*TO DO*
Only the lines from the one containing "(** ** Package [regexp] *)" through the one containing "Definition Repeat12 (p" should be printed, exactly as they appear below, with both ends included.

Stored records

(** * kelvin-ng: resolution of a light schedule for one day

    A shallow embedding of [configuration.go]: the parser of the time field
    of a schedule entry ([AsTimestamp2], [AsTimestamp]), the builder of the
    new-style schedule of a day ([ComputeNewStyleSchedule]) and the selection
    of the schedule of a light ([lightScheduleForDay]), together with the
    parts of Go's [regexp], [strconv] and [time] packages these functions
    call; the default configuration ([initializeDefaults]); and the saving
    of a configuration ([Write], [HasChanged], [HashValue]), with the
    encoders, the digest and the file system as parameters.

    Conventions of the embedding.
    - A Go [string] is a [string] of bytes; a Go [int] is a [Z] (the
      program does no arithmetic on colour temperatures, brightness values
      or light identifiers); [strconv.Atoi] and [time.Duration] keep the
      range and the wrap-around of 64 bits.
    - A [time.Time] is an unbounded count of nanoseconds since 1 January
      1970 UTC, read in a location of fixed offset; it carries no monotonic
      clock reading.
    - A slice is a [list]; the nil slice and the empty slice are both [[]].
    - A Go function that returns [(v, err)] returns the pair
      [(v, option error)] here; a run-time panic is the outcome [Panics].
    - Calls of the logger and of [fmt.Printf] write to the log and to the
      standard output only; they are left out. *)

From Stdlib Require Import ZArith List String Ascii Bool Lia.
From Stdlib Require Import Floats.
Import ListNotations.

Open Scope string_scope.
Open Scope list_scope.
Open Scope Z_scope.

Set Implicit Arguments.

(** ** Outcomes: normal return or panic *)

(** The run-time errors of Go the program can raise. *)
Inductive runtime_error : Type :=
| IndexOutOfRange (index : Z) (length : Z).

Inductive outcome (A : Type) : Type :=
| Returns (a : A)
| Panics (e : runtime_error).

Arguments Returns {A} a.
Arguments Panics {A} e.

Definition bind {A B : Type} (m : outcome A) (k : A -> outcome B) : outcome B :=
  match m with
  | Returns a => k a
  | Panics e => Panics e
  end.

Notation "x <- m ;; k" := (bind m (fun x => k))
  (at level 61, m at next level, right associativity).
Notation "' p <- m ;; k" := (bind m (fun x => let p := x in k))
  (at level 61, p pattern, m at next level, right associativity).

(** [l[i]]: indexing a slice panics outside [0 <= i < len(l)]. *)
Definition index {A : Type} (l : list A) (i : Z) : outcome A :=
  if i <? 0 then Panics (IndexOutOfRange i (Z.of_nat (List.length l)))
  else match nth_error l (Z.to_nat i) with
       | Some a => Returns a
       | None => Panics (IndexOutOfRange i (Z.of_nat (List.length l)))
       end.

Definition len {A : Type} (l : list A) : Z := Z.of_nat (List.length l).

Definition strlen (s : string) : Z := Z.of_nat (String.length s).

(** ** Package [regexp] *)

Module regexp.

(** The syntax of the patterns the program compiles.  Every repetition in
    them is over a class of single bytes, or is [{0,1}]. *)
Inductive Regexp : Type :=
| EmptyMatch
| CharClass (p : ascii -> bool)
| Literal (l : string)
| Concat (r1 r2 : Regexp)
| Alternate (r1 r2 : Regexp)
| Star (p : ascii -> bool)
| Capture (n : nat) (r : Regexp).

(** [r{0,1}] and [c+], both greedy. *)
Definition Quest (r : Regexp) : Regexp := Alternate r EmptyMatch.
Definition Plus (p : ascii -> bool) : Regexp := Concat (CharClass p) (Star p).
(** [c{1,2}], greedy. *)
Definition Repeat12 (p : ascii -> bool) : Regexp :=
  Concat (CharClass p) (Quest (CharClass p)).

Fixpoint NumSubexp (r : Regexp) : nat :=
  match r with
  | Concat r1 r2 | Alternate r1 r2 => Nat.max (NumSubexp r1) (NumSubexp r2)
  | Capture n r => Nat.max n (NumSubexp r)
  | _ => 0%nat
  end.

(** Perl classes, ASCII only as in Go. *)
Definition perl_d (c : ascii) : bool :=
  let n := nat_of_ascii c in ((48 <=? n) && (n <=? 57))%nat.
Definition perl_s (c : ascii) : bool :=
  let n := nat_of_ascii c in
  ((n =? 9) || (n =? 10) || (n =? 12) || (n =? 13) || (n =? 32))%nat.
(** [.] without the [s] flag: anything but a newline. *)
Definition any_char_not_nl (c : ascii) : bool :=
  negb (nat_of_ascii c =? 10)%nat.

Fixpoint strip_prefix (l s : string) : option string :=
  match l with
  | EmptyString => Some s
  | String a l' =>
      match s with
      | String b s' => if Ascii.eqb a b then strip_prefix l' s' else None
      | EmptyString => None
      end
  end.

Fixpoint set_nth (n : nat) (t : string) (caps : list string) : list string :=
  match caps with
  | [] => []
  | c :: caps' =>
      match n with
      | O => t :: caps'
      | S n' => c :: set_nth n' t caps'
      end
  end.

(** Every byte of [s] is of the class [p]. *)
Fixpoint every (p : ascii -> bool) (s : string) : bool :=
  match s with
  | EmptyString => true
  | String c s' => p c && every p s'
  end.

(** The longest prefix of [s] in the class [p], and what follows it. *)
Fixpoint take_while (p : ascii -> bool) (s : string) : string :=
  match s with
  | EmptyString => EmptyString
  | String c s' => if p c then String c (take_while p s') else EmptyString
  end.

Fixpoint drop_while (p : ascii -> bool) (s : string) : string :=
  match s with
  | EmptyString => EmptyString
  | String c s' => if p c then drop_while p s' else s
  end.

(** [s] does not start with a byte of the class [p]. *)
Definition stops (p : ascii -> bool) (s : string) : bool :=
  match s with
  | EmptyString => true
  | String c _ => negb (p c)
  end.

Section Matcher.
Variable R : Type.

(** Greedy [c*]: the longest run first, then shorter ones. The
    continuation receives the text matched and the rest of the input. *)
Fixpoint star (p : ascii -> bool) (s : string)
         (k : string -> string -> option R) : option R :=
  match s with
  | String c s' =>
      if p c then
        match star p s' (fun t rest => k (String c t) rest) with
        | Some x => Some x
        | None => k EmptyString s
        end
      else k EmptyString s
  | EmptyString => k EmptyString s
  end.

(** Leftmost-first matching at the start of [s], as a backtracking
    search in the order of preference of the pattern: the first
    alternative before the second, the longer repetition before the
    shorter.  [caps] holds the text of the capture groups matched so
    far. *)
Fixpoint run (r : Regexp) (s : string) (caps : list string)
         (k : string -> string -> list string -> option R) : option R :=
  match r with
  | EmptyMatch => k EmptyString s caps
  | CharClass p =>
      match s with
      | String c s' => if p c then k (String c EmptyString) s' caps else None
      | EmptyString => None
      end
  | Literal l =>
      match strip_prefix l s with
      | Some s' => k l s' caps
      | None => None
      end
  | Concat r1 r2 =>
      run r1 s caps (fun t1 s1 caps1 =>
      run r2 s1 caps1 (fun t2 s2 caps2 =>
      k (t1 ++ t2)%string s2 caps2))
  | Alternate r1 r2 =>
      match run r1 s caps k with
      | Some x => Some x
      | None => run r2 s caps k
      end
  | Star p => star p s (fun t rest => k t rest caps)
  | Capture n r1 =>
      run r1 s caps (fun t rest caps1 => k t rest (set_nth n t caps1))
  end.
End Matcher.

(** The match of [re] that starts at the start of [s], if any: the text of
    the whole match followed by the text of each group (the empty string
    for a group that took no part). *)
Definition match_here (re : Regexp) (s : string) : option (list string) :=
  run re s (repeat EmptyString (S (NumSubexp re)))
      (fun t _ caps => Some (set_nth 0 t caps)).

(** [re.FindStringSubmatch(s)]: the leftmost match; nil when there is
    none. *)
Fixpoint FindStringSubmatch (re : Regexp) (s : string) : list string :=
  match match_here re s with
  | Some m => m
  | None =>
      match s with
      | String _ s' => FindStringSubmatch re s'
      | EmptyString => []
      end
  end.

End regexp.

(** ** Package [strconv] *)

Module strconv.

Inductive NumErrorKind : Type := ErrSyntax | ErrRange.

Definition digit_value (c : ascii) : Z := Z.of_nat (nat_of_ascii c) - 48.

(** The value of a string of decimal digits, given the value [acc] of the
    digits read before it. *)
Fixpoint decimal (acc : Z) (s : string) : Z :=
  match s with
  | EmptyString => acc
  | String c s' => decimal (10 * acc + digit_value c) s'
  end.

Definition all_digits (s : string) : bool := regexp.every regexp.perl_d s.

Definition maxInt : Z := 2 ^ 63 - 1.
Definition minInt : Z := - 2 ^ 63.

(** [strconv.Atoi] where [int] has 64 bits: an optional sign and decimal
    digits; a syntax error without digits or with any other byte, a range
    error outside [minInt .. maxInt]. *)
Definition Atoi (s : string) : Z + NumErrorKind :=
  let '(neg, body) :=
    match s with
    | String "-"%char s' => (true, s')
    | String "+"%char s' => (false, s')
    | _ => (false, s)
    end in
  match body with
  | EmptyString => inr ErrSyntax
  | _ =>
      if all_digits body then
        let n := if neg then - decimal 0 body else decimal 0 body in
        if (minInt <=? n) && (n <=? maxInt) then inl n else inr ErrRange
      else inr ErrSyntax
  end.

End strconv.

(** ** Package [time] *)

Module time.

*ANSWER BOX*
(** ** Package [regexp] *)

Module regexp.

(** The syntax of the patterns the program compiles.  Every repetition in
    them is over a class of single bytes, or is [{0,1}]. *)
Inductive Regexp : Type :=
| EmptyMatch
| CharClass (p : ascii -> bool)
| Literal (l : string)
| Concat (r1 r2 : Regexp)
| Alternate (r1 r2 : Regexp)
| Star (p : ascii -> bool)
| Capture (n : nat) (r : Regexp).

(** [r{0,1}] and [c+], both greedy. *)
Definition Quest (r : Regexp) : Regexp := Alternate r EmptyMatch.
Definition Plus (p : ascii -> bool) : Regexp := Concat (CharClass p) (Star p).
(** [c{1,2}], greedy. *)
Definition Repeat12 (p : ascii -> bool) : Regexp :=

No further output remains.